### Task instructions
Records follow. Pull out every line that contains "MTRRphysBaseFlags".

==========

(* ===== verification/Mtrr.v ===== *)
(** * crates/x86_64/src/registers/mtrr.rs: the memory type range registers

    31 model specific registers with the same four operations each: registers with
    flags ([MTRRcap], [MTRRdefType], the variable ranges) are a [flag_register] of [Msr],
    the fixed ranges are a [fix_register] whose [read] decodes one memory type per byte. *)
From S2P Require Import Prelude Addr Paging Msr.
Import Addr Paging Msr.

Module Mtrr.

(** ** Memory types *)
Inductive MTRRtype := Uncachable | WriteCombining | Writethrough | WriteProtect | WriteBack.
#[global] Instance MTRRtype_eq_dec : EqDecision MTRRtype.
Proof. solve_decision. Defined.
(** [Into<u8>]. *)
Definition type_code (t : MTRRtype) : Z :=
  match t with
  | Uncachable => 0x0 | WriteCombining => 0x1 | Writethrough => 0x4 | WriteProtect => 0x5 | WriteBack => 0x6
  end.
(** [TryFrom<u64>] (and [TryFrom<u8>]). *)
Definition type_try_from (value : Z) : result MTRRtype Z :=
  if value =? 0x0 then Ok Uncachable
  else if value =? 0x1 then Ok WriteCombining
  else if value =? 0x4 then Ok Writethrough
  else if value =? 0x5 then Ok WriteProtect
  else if value =? 0x6 then Ok WriteBack
  else Err value.

Record FixMemRange := mkFixMemRange { fix_range : PageRange; memory_type : MTRRtype }.
#[global] Instance PageRange_eq_dec : EqDecision PageRange.
Proof. solve_decision. Defined.
#[global] Instance FixMemRange_eq_dec : EqDecision FixMemRange.
Proof. solve_decision. Defined.
Definition frame_at {BF : BitField} (a : Z) : run Z :=
  p ← phys_new a; f ← frame_from_start_address Size4KiB p;
  unwrap (match f with Ok f => Some f | Err _ => None end).
Definition fix_new {BF : BitField} (start end_ : Z) (t : MTRRtype) : run FixMemRange :=
  s ← frame_at start;
  e1 ← uadd 64 end_ 1;
  e ← frame_at e1;
  Ret {| fix_range := mkPageRange s e; memory_type := t |}.

(** ** Registers with flags *)
Definition VARIABLE_RANGE_REGISTER_COUNT : Z := 0xff.
Definition FIXED_RANGE_REGISTERS : Z := Z.shiftl 1 8.
Definition WRITE_COMBINING : Z := Z.shiftl 1 10.
Definition MTRRcapFlags : Z := Z.lor (Z.lor VARIABLE_RANGE_REGISTER_COUNT FIXED_RANGE_REGISTERS) WRITE_COMBINING.
Definition DEF_TYPE : Z := 0xff.
Definition FIXED_ENABLE : Z := Z.shiftl 1 10.
Definition MTRR_ENABLE : Z := Z.shiftl 1 11.
Definition MTRRdefTypeFlags : Z := Z.lor (Z.lor DEF_TYPE FIXED_ENABLE) MTRR_ENABLE.
Definition VALID : Z := Z.shiftl 1 11.
Definition PHYS_MASK : Z := Z.shiftl 0xffffffffff 12.
Definition MTRRphysMaskFlags : Z := Z.lor VALID PHYS_MASK.
Definition PHYS_BASE : Z := Z.shiftl 0xffffffffff 12.
Definition BASE_TYPE : Z := 0xff.
Definition MTRRphysBaseFlags : Z := Z.lor PHYS_BASE BASE_TYPE.

Definition MTRRcap : flag_register := {| MSR := 0x00fe; all := MTRRcapFlags |}.
Definition MTRRphysBase0 : flag_register := {| MSR := 0x0200; all := MTRRphysBaseFlags |}.
Definition MTRRphysBase1 : flag_register := {| MSR := 0x0202; all := MTRRphysBaseFlags |}.
Definition MTRRphysBase2 : flag_register := {| MSR := 0x204; all := MTRRphysBaseFlags |}.
Definition MTRRphysBase3 : flag_register := {| MSR := 0x206; all := MTRRphysBaseFlags |}.
Definition MTRRphysBase4 : flag_register := {| MSR := 0x208; all := MTRRphysBaseFlags |}.
Definition MTRRphysBase5 : flag_register := {| MSR := 0x20a; all := MTRRphysBaseFlags |}.
Definition MTRRphysBase6 : flag_register := {| MSR := 0x20c; all := MTRRphysBaseFlags |}.
Definition MTRRphysBase7 : flag_register := {| MSR := 0x20e; all := MTRRphysBaseFlags |}.
Definition MTRRphysMask0 : flag_register := {| MSR := 0x201; all := MTRRphysMaskFlags |}.
Definition MTRRphysMask1 : flag_register := {| MSR := 0x203; all := MTRRphysMaskFlags |}.
Definition MTRRphysMask2 : flag_register := {| MSR := 0x205; all := MTRRphysMaskFlags |}.
Definition MTRRphysMask3 : flag_register := {| MSR := 0x207; all := MTRRphysMaskFlags |}.
Definition MTRRphysMask4 : flag_register := {| MSR := 0x209; all := MTRRphysMaskFlags |}.
Definition MTRRphysMask5 : flag_register := {| MSR := 0x20b; all := MTRRphysMaskFlags |}.
Definition MTRRphysMask6 : flag_register := {| MSR := 0x20d; all := MTRRphysMaskFlags |}.
Definition MTRRphysMask7 : flag_register := {| MSR := 0x20f; all := MTRRphysMaskFlags |}.
Definition MTRRdefType : flag_register := {| MSR := 0x02ff; all := MTRRdefTypeFlags |}.
Definition flag_registers : list flag_register :=
  [MTRRcap; MTRRphysBase0; MTRRphysBase1; MTRRphysBase2; MTRRphysBase3; MTRRphysBase4;
   MTRRphysBase5; MTRRphysBase6; MTRRphysBase7; MTRRphysMask0; MTRRphysMask1; MTRRphysMask2;
   MTRRphysMask3; MTRRphysMask4; MTRRphysMask5; MTRRphysMask6; MTRRphysMask7; MTRRdefType].

(** ** Fixed ranges *)
Record fix_register := mkFixReg { fix_MSR : Z; fix_ranges : list (Z * Z) }.
#[global] Instance fix_register_eq_dec : EqDecision fix_register.
Proof. solve_decision. Defined.
Definition fix_read_raw (m : machine) (r : fix_register) : run Z := msr_read m (fix_MSR r).
Definition fix_write_raw (m : machine) (r : fix_register) (flags : Z) : run machine := msr_write m (fix_MSR r) flags.
(** [(r & (0xff << k)) >> k]. *)
Definition fix_field (r k : Z) : Z := Z.shiftr (Z.land r (ushl 64 0xff k)) k.
(** The ranges of a register, from the byte at bit [k] on. *)
Fixpoint fix_decode {BF : BitField} (r k : Z) (ranges : list (Z * Z)) : run (list FixMemRange) :=
  match ranges with
  | [] => Ret []
  | (s, e) :: ranges' =>
      t ← unwrap (match type_try_from (fix_field r k) with Ok t => Some t | Err _ => None end);
      f ← fix_new s e t;
      rest ← fix_decode r (k + 8) ranges';
      Ret (f :: rest)
  end.
Definition fix_read {BF : BitField} (m : machine) (reg : fix_register) : run (list FixMemRange) :=
  r ← fix_read_raw m reg; fix_decode r 0 (fix_ranges reg).

Definition MTRRfix64K00000 : fix_register := {| fix_MSR := 0x250; fix_ranges :=
  [(0x00000, 0x0ffff); (0x10000, 0x1ffff); (0x20000, 0x2ffff); (0x30000, 0x3ffff);
   (0x40000, 0x4ffff); (0x50000, 0x5ffff); (0x60000, 0x6ffff); (0x70000, 0x7ffff)] |}.
Definition MTRRfix16K80000 : fix_register := {| fix_MSR := 0x258; fix_ranges :=
  [(0x80000, 0x83fff); (0x84000, 0x87fff); (0x88000, 0x8bfff); (0x8c000, 0x8ffff);
   (0x90000, 0x93fff); (0x94000, 0x97fff); (0x98000, 0x9bfff); (0x9c000, 0x9ffff)] |}.
Definition MTRRfix16KA0000 : fix_register := {| fix_MSR := 0x259; fix_ranges :=
  [(0xa0000, 0xa3fff); (0xa4000, 0xa7fff); (0xa8000, 0xabfff); (0xac000, 0xaffff);
   (0xb0000, 0xb3fff); (0xb4000, 0xb7fff); (0xb8000, 0xbbfff); (0xbc000, 0xbffff)] |}.
Definition MTRRfix4KC0000 : fix_register := {| fix_MSR := 0x268; fix_ranges :=
  [(0xc0000, 0xc0fff); (0xc1000, 0xc1fff); (0xc2000, 0xc2fff); (0xc3000, 0xc3fff);
   (0xc4000, 0xc4fff); (0xc5000, 0xc5fff); (0xc6000, 0xcfff); (0xc7000, 0xc7fff)] |}.
Definition MTRRfix4KC8000 : fix_register := {| fix_MSR := 0x269; fix_ranges :=
  [(0xc8000, 0xc8fff); (0xc9000, 0xc9fff); (0xca000, 0xcafff); (0xcb000, 0xcbfff);
   (0xcc000, 0xccfff); (0xcd000, 0xcdfff); (0xce000, 0xcefff); (0xcf000, 0xcffff)] |}.
Definition MTRRfix4KD0000 : fix_register := {| fix_MSR := 0x26a; fix_ranges :=
  [(0xd0000, 0xd0fff); (0xd1000, 0xd1fff); (0xd2000, 0xd2fff); (0xd3000, 0xd3fff);
   (0xd4000, 0xd4fff); (0xd5000, 0xd5fff); (0xd6000, 0xd6fff); (0xd7000, 0xd7fff)] |}.
Definition MTRRfix4KD8000 : fix_register := {| fix_MSR := 0x26b; fix_ranges :=
  [(0xd8000, 0xd8fff); (0xd9000, 0xd9fff); (0xda000, 0xdafff); (0xdb000, 0xdbfff);
   (0xdc000, 0xdcfff); (0xdd000, 0xddfff); (0xde000, 0xdefff); (0xdf000, 0xdffff)] |}.
Definition MTRRfix4KE0000 : fix_register := {| fix_MSR := 0x26c; fix_ranges :=
  [(0xe0000, 0xe0fff); (0xe1000, 0xe1fff); (0xe2000, 0xe2fff); (0xe3000, 0xe3fff);
   (0xe4000, 0xe4fff); (0xe5000, 0xe5fff); (0xe6000, 0xe6fff); (0xe7000, 0xe7fff)] |}.
Definition MTRRfix4KE8000 : fix_register := {| fix_MSR := 0x26d; fix_ranges :=
  [(0xe8000, 0xe8fff); (0xe9000, 0xe9fff); (0xea000, 0xeafff); (0xea000, 0xeafff);
   (0xeb000, 0xebfff); (0xec000, 0xecfff); (0xed000, 0xedfff); (0xee000, 0xeefff)] |}.
Definition MTRRfix4KF0000 : fix_register := {| fix_MSR := 0x26e; fix_ranges :=
  [(0xf0000, 0xf0fff); (0xf1000, 0xf1fff); (0xf2000, 0xf2fff); (0xf3000, 0xf3fff);
   (0xf4000, 0xf4fff); (0xf5000, 0xf5fff); (0xf6000, 0xf6fff); (0xf7000, 0xf7fff)] |}.
Definition MTRRfix4KF8000 : fix_register := {| fix_MSR := 0x26f; fix_ranges :=
  [(0xf8000, 0xf8fff); (0xf9000, 0xf9fff); (0xfa000, 0xfafff); (0xfb000, 0xfbfff);
   (0xfc000, 0xfcfff); (0xfd000, 0xfdfff); (0xfe000, 0xfefff); (0xff000, 0xfffff)] |}.
Definition fix_registers : list fix_register :=
  [MTRRfix64K00000; MTRRfix16K80000; MTRRfix16KA0000; MTRRfix4KC0000;
   MTRRfix4KC8000; MTRRfix4KD0000; MTRRfix4KD8000; MTRRfix4KE0000;
   MTRRfix4KE8000; MTRRfix4KF0000; MTRRfix4KF8000].

(** ** Registers with flags: reserved bits *)
Definition known (r : flag_register) : Prop := in_width 64 (all r).
Lemma known_registers r : r ∈ Efer :: flag_registers → known r.
Proof. revert r. apply Forall_forall. unfold flag_registers, known. repeat constructor; by vm_compute. Qed.

(** Every register has a number of its own. *)
Lemma msr_numbers : NoDup ((MSR <$> Efer :: flag_registers) ++ (fix_MSR <$> fix_registers)).
Proof. apply (bool_decide_unpack _). by vm_compute. Qed.
Lemma MSR_inj r r' : r ∈ Efer :: flag_registers → r' ∈ Efer :: flag_registers → MSR r = MSR r' → r = r'.
Proof.
  pose proof msr_numbers as Hn. apply NoDup_app in Hn as (Hn & _ & _).
  intros Hr Hr' Heq. apply list_elem_of_lookup in Hr as [i Hi], Hr' as [j Hj].
  assert (i = j) as ->; [|congruence].
  eapply NoDup_lookup; [exact Hn|..]; rewrite list_lookup_fmap; [by rewrite Hi|by rewrite Hj, Heq].
Qed.
(** The space after mapping one heap page. *)
Definition heap_space : tables * FrameAlloc.BootInfoFrameAllocator :=
  match map_to Size4KiB empty_space (FrameAlloc.new MemoryMap.sample) 0x1000 0x444444440000 0x300000 heap_flags with
  | Ret (t, a, _) => (t, a)
  | _ => (empty_space, FrameAlloc.new MemoryMap.sample)
  end.

Lemma map_unmap_round_trip_witness :
  map_to Size4KiB empty_space (FrameAlloc.new MemoryMap.sample) 0x1000 0x444444440000 0x300000 heap_flags
    = Ret (heap_space.1, heap_space.2, Ok 0x444444440000)
  ∧ ∃ t'', unmap Size4KiB heap_space.1 0x1000 0x444444440000 = Ret (t'', Ok (0x300000, 0x444444440000))
      ∧ ∀ v, translate t'' 0x1000 v = translate empty_space 0x1000 v.
Proof.
  assert (map_to Size4KiB empty_space (FrameAlloc.new MemoryMap.sample) 0x1000 0x444444440000 0x300000 heap_flags
    = Ret (heap_space.1, heap_space.2, Ok 0x444444440000)) as Hrun by (vm_compute; reflexivity).
  split; [exact Hrun|].
  apply (map_unmap_round_trip Size4KiB empty_space (FrameAlloc.new MemoryMap.sample) 0x1000 (λ _, []) 0x444444440000 0x300000
           heap_flags heap_space.1 heap_space.2); [exact empty_tree|exact empty_alloc_ok|exact heap_flags_ok| | |exact Hrun]; by vm_compute.
Defined.

(** *** Behaviour that differs from the documentation *)
(** A 2 MiB page mapped at 0 (entry [0x83] of the level 2 table). *)
Definition huge_space : tables :=
  {[ 0x1000 := <[ 0%nat := 0x2003 ]> table_new; 0x2000 := <[ 0%nat := 0x3003 ]> table_new;
     0x3000 := <[ 0%nat := 0x83 ]> table_new ]}.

==========

### Solution for this task
Definition MTRRphysBaseFlags : Z := Z.lor PHYS_BASE BASE_TYPE.
Definition MTRRphysBase0 : flag_register := {| MSR := 0x0200; all := MTRRphysBaseFlags |}.
Definition MTRRphysBase1 : flag_register := {| MSR := 0x0202; all := MTRRphysBaseFlags |}.
Definition MTRRphysBase2 : flag_register := {| MSR := 0x204; all := MTRRphysBaseFlags |}.
Definition MTRRphysBase3 : flag_register := {| MSR := 0x206; all := MTRRphysBaseFlags |}.
Definition MTRRphysBase4 : flag_register := {| MSR := 0x208; all := MTRRphysBaseFlags |}.
Definition MTRRphysBase5 : flag_register := {| MSR := 0x20a; all := MTRRphysBaseFlags |}.
Definition MTRRphysBase6 : flag_register := {| MSR := 0x20c; all := MTRRphysBaseFlags |}.
Definition MTRRphysBase7 : flag_register := {| MSR := 0x20e; all := MTRRphysBaseFlags |}.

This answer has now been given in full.